Last week, software company, SolarWinds was compromised when hackers installed malicious code into an updated version of their software called Orion. Around 18,000 SolarWinds customers installed the update onto their systems. Many are speculating that the hack was engineered by the Russian government.
The software, Orion, allows customers to see what’s happening on its computer networks. With the malicious code installed, hackers have insight into the 18,000 systems that installed the tainted updates. The after-effects and scale are continuing to grow.
In a joint statement last week, US national security agencies called the attack a “significant and ongoing hacking campaign” that’s affecting the federal government. It is still unclear how many agencies have been affected or what information hackers are aiming to steal.
The attack issued is known as a supply-chain attack because it infects software while it’s being assembled. It involved packaging malware inside a trusted piece of software, so instead of using phishing campaigns to mislead companies to downloading malware it was installed while they relied on a trustworthy partner.
Microsoft president Brad Smith called the attack “an act of recklessness” and “this is not just an attack on specific targets, but on the trust and reliability of the world’s critical infrastructure in order to advance one nations intelligence agency.”
Though it is currently unclear what information is being targeted, it has been confirmed that the US Homeland Security, State, Commerce, and Treasury Departments were affected by the malware.

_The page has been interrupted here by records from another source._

(** C9. With blend factor 1 the update leaves every parameter of both EMA
    networks as it was, and with blend factor 0 it makes every one of them
    equal to the live parameter it is paired with (the paired tensors having
    the same shape). *)
Theorem ema_update_extremes (m : Model) :
  same_shape (parameters (mapping_ema m)) (parameters (mapping m)) ->
  same_shape (parameters (synthesis_ema m)) (parameters (synthesis m)) ->
  (tensors_eq (parameters (mapping_ema (ema_update 1 m))) (parameters (mapping_ema m)) /\
   tensors_eq (parameters (synthesis_ema (ema_update 1 m)))
              (parameters (synthesis_ema m))) /\
  (tensors_eq (parameters (mapping_ema (ema_update 0 m))) (parameters (mapping m)) /\
   tensors_eq (parameters (synthesis_ema (ema_update 0 m))) (parameters (synthesis m))).
Proof.
  intros Hm Hs. simpl. repeat split.
  - apply blend_parameters_one, Hm.
  - apply blend_parameters_one, Hs.
  - apply blend_parameters_zero, Hm.
  - apply blend_parameters_zero, Hs.
Qed.

(** ** [torch.split] *)

Lemma chunk_nil {A} (fuel k : nat) : chunk fuel k (@nil A) = [].
Proof. destruct fuel; reflexivity. Qed.

Lemma split_whole {A} (t : list A) : split t (shape0 t) = Ok [t].
Proof.
  unfold split, shape0. destruct t as [|x t]; [reflexivity|].
  assert (H : (Z.of_nat (length (x :: t)) <? 0) = false) by (apply Z.ltb_ge; lia).
  rewrite H.
  assert (H0 : (Z.of_nat (length (x :: t)) =? 0) = false)
    by (apply Z.eqb_neq; simpl; lia).
  rewrite H0, Nat2Z.id. simpl length.
  change (chunk (S (length t)) (S (length t)) (x :: t))
    with (take (S (length t)) (x :: t)
            :: chunk (length t) (S (length t)) (drop (S (length t)) (x :: t))).
  simpl take. simpl drop. rewrite firstn_all, skipn_all, chunk_nil. reflexivity.
Qed.

Lemma split_nonempty {A} (t : list A) (k : Z) (l : list (list A)) :
  split t k = Ok l -> l <> [].
Proof.
  unfold split. destruct (k <? 0); [discriminate|].
  destruct t as [|x t].
  - intros [= <-]. discriminate.
  - destruct (k =? 0); [discriminate|]. intros [= <-]. simpl. discriminate.
Qed.

Lemma chunk_length {A} (k n : nat) :
  (0 < k)%nat ->
  forall (fuel : nat) (t : list A),
    length t = (n * k)%nat -> (length t <= fuel)%nat ->
    length (chunk fuel k t) = n.
Proof.
  intros Hk. induction n as [|n IH]; intros fuel t Hlen Hfuel.
  - simpl in Hlen. destruct t; [|discriminate]. rewrite chunk_nil. reflexivity.
  - destruct t as [|x t]; [simpl in Hlen; lia|].
    destruct fuel as [|fuel]; [simpl in Hfuel; lia|].
    change (chunk (S fuel) k (x :: t))
      with (take k (x :: t) :: chunk fuel k (drop k (x :: t))).
    simpl length. f_equal. apply IH.
    + rewrite length_drop, Hlen. simpl. lia.
    + rewrite length_drop. simpl in *. lia.
Qed.

Lemma split_length {A} (t : list A) (k n : Z) (l : list (list A)) :
  0 < k -> 0 <= n -> shape0 t = n * k -> split t k = Ok l ->
  (Z.to_nat n <= length l)%nat.
Proof.
  intros Hk Hn Hrows. unfold split.
  assert (H : (k <? 0) = false) by (apply Z.ltb_ge; lia). rewrite H.
  destruct t as [|x t].
  - intros [= <-]. unfold shape0 in Hrows. simpl in Hrows.
    assert (n = 0) by nia. subst n. simpl. lia.
  - assert (H0 : (k =? 0) = false) by (apply Z.eqb_neq; lia). rewrite H0.
    assert (Hc : length (chunk (length (x :: t)) (Z.to_nat k) (x :: t)) = Z.to_nat n).
    { apply chunk_length; [lia| |lia]. unfold shape0 in Hrows. lia. }
    intros [= <-].
    change (Z.to_nat n <= length (chunk (length (x :: t)) (Z.to_nat k) (x :: t)))%nat.
    rewrite Hc. lia.
Qed.
(** * Indian Recipe Generator (app.py): a shallow embedding and its properties

    The application is one Python class, [IndianRecipeSystem], driven by a
    Streamlit script.  The embedding follows the file top to bottom:

    - [PyStr]: the few [str] methods the script uses ([strip], [split],
      [replace], [join], f-string concatenation), over lists of code points;
    - [Clock]: [datetime.now().strftime("%Y-%m-%d %H:%M:%S")];
    - [Store]: the [saved_recipes] table of [indian_recipes.db], a rowid
      table with an AUTOINCREMENT primary key, and the five SQL statements
      the script executes on it;
    - [App]: the methods of [IndianRecipeSystem], written in a small
      state-and-exception monad over the database handle, the page being
      rendered and the widgets registered during the script run;
    - [Observe] and [Scenario]: the vocabulary of the properties and the
      concrete runs they are tried on. *)

From Stdlib Require Import ZArith NArith String Ascii DecimalString.
From Stdlib Require Import DecimalPos DecimalZ.
From stdpp Require Import gmap list sorting.

Local Open Scope N_scope.

(** ** Python strings *)

Module PyStr.

(** A Python [str] is a sequence of Unicode code points. *)
Definition char := N.
Definition pystr := list char.

(** ASCII literals of the script are written [py "..."]. *)
Definition py (s : string) : pystr := N_of_ascii <$> list_ascii_of_string s.

Definition comma : char := 44.
Definition hash : char := 35.
Definition newline : char := 10.

(** [str.isspace] on one code point: the characters [str.strip()] removes
    when called without argument. *)
Definition is_space (c : char) : bool :=
  ((9 <=? c) && (c <=? 13)) || ((28 <=? c) && (c <=? 32))
  || (c =? 133) || (c =? 160) || (c =? 5760)
  || ((8192 <=? c) && (c <=? 8202))
  || (c =? 8232) || (c =? 8233) || (c =? 8239) || (c =? 8287) || (c =? 12288).

(** [s.lstrip()] *)
Fixpoint lstrip (s : pystr) : pystr :=
  match s with
  | [] => []
  | c :: s' => if is_space c then lstrip s' else s
  end.

(** [s.rstrip()] *)
Fixpoint rstrip (s : pystr) : pystr :=
  match s with
  | [] => []
  | c :: s' =>
      match rstrip s' with
      | [] => if is_space c then [] else [c]
      | r => c :: r
      end
  end.

(** [s.strip()] *)
Definition strip (s : pystr) : pystr := rstrip (lstrip s).

(** [s.split(sep)] for a one-character separator: never the empty list,
    empty fields are kept. *)
Fixpoint split (sep : char) (s : pystr) : list pystr :=
  match s with
  | [] => [[]]
  | c :: s' =>
      if c =? sep then [] :: split sep s'
      else match split sep s' with
           | [] => [[c]]
           | w :: ws => (c :: w) :: ws
           end
  end.

(** [s.replace(c, '')] for a one-character [c]: every occurrence goes. *)
Definition remove_char (c : char) (s : pystr) : pystr :=
  filter (fun x => x ≠ c) s.

(** [sep.join(items)] *)
Fixpoint join (sep : pystr) (items : list pystr) : pystr :=
  match items with
  | [] => []
  | [x] => x
  | x :: rest => x ++ sep ++ join sep rest
  end.

(** [str(n)] for a non-negative integer *)
Definition str_of_N (n : N) : pystr :=
  py (DecimalString.NilZero.string_of_uint (N.to_uint n)).

(** [str(z)] for an integer *)
Definition str_of_Z (z : Z) : pystr :=
  py (DecimalString.NilZero.string_of_int (Z.to_int z)).

(** How an f-string prints a string or [None]. *)
Definition format_opt (o : option pystr) : pystr :=
  match o with
  | Some s => s
  | None => py "None"
  end.

(** Comparison of two strings code point by code point; this is also how
    SQLite orders TEXT values under its default BINARY collation (the order
    of UTF-8 byte strings is the order of their code point sequences). *)
Fixpoint compare (a b : pystr) : comparison :=
  match a, b with
  | [], [] => Eq
  | [], _ :: _ => Lt
  | _ :: _, [] => Gt
  | x :: a', y :: b' =>
      match N.compare x y with
      | Eq => compare a' b'
      | c => c
      end
  end.

Definition le (a b : pystr) : Prop := compare a b ≠ Gt.
Definition lt (a b : pystr) : Prop := compare a b = Lt.

End PyStr.

Import PyStr.

(** ** The clock: [datetime.now().strftime("%Y-%m-%d %H:%M:%S")] *)

Module Clock.

(** A naive local [datetime], as [datetime.now()] returns it (the
    microseconds are not printed by the format and are left out). *)
Record datetime := {
  year : N; month : N; day : N;
  hour : N; minute : N; second : N
}.

Definition digit (d : N) : char := 48 + d.

(** [%m], [%d], [%H], [%M], [%S]: two digits, zero-padded. *)
Definition pad2 (n : N) : pystr := [digit (n / 10); digit (n mod 10)].

(** [%Y]: the four digits of a year between 1000 and 9999. *)
Definition pad4 (n : N) : pystr :=
  [digit (n / 1000); digit (n / 100 mod 10); digit (n / 10 mod 10); digit (n mod 10)].

Definition strftime (d : datetime) : pystr :=
  pad4 (year d) ++ py "-" ++ pad2 (month d) ++ py "-" ++ pad2 (day d) ++ py " "
  ++ pad2 (hour d) ++ py ":" ++ pad2 (minute d) ++ py ":" ++ pad2 (second d).

(** The readings a wall clock shows (with the years that print as four
    digits). *)
Definition valid (d : datetime) : bool :=
  (1000 <=? year d) && (year d <=? 9999)
  && (1 <=? month d) && (month d <=? 12)
  && (1 <=? day d) && (day d <=? 31)
  && (hour d <=? 23) && (minute d <=? 59) && (second d <=? 59).

Definition then_compare (c : comparison) (k : comparison) : comparison :=
  match c with Eq => k | _ => c end.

Additionally, several private companies were hit with the malware including Microsoft, Cisco, Nvidia, VMware, and Belkin according to the Wall Street Journal. SolarWinds customer list also includes AT&T, Procter & Gamble and McDonalds, but it is unclear if these customers have been infected.
More recently, more evidence has been unearthed that a second attack has been executed. Hackers also planted a .NET web shell named Supernova which also appears in SolarWinds’s Orion software.
We will continue to update this story as new information is uncovered.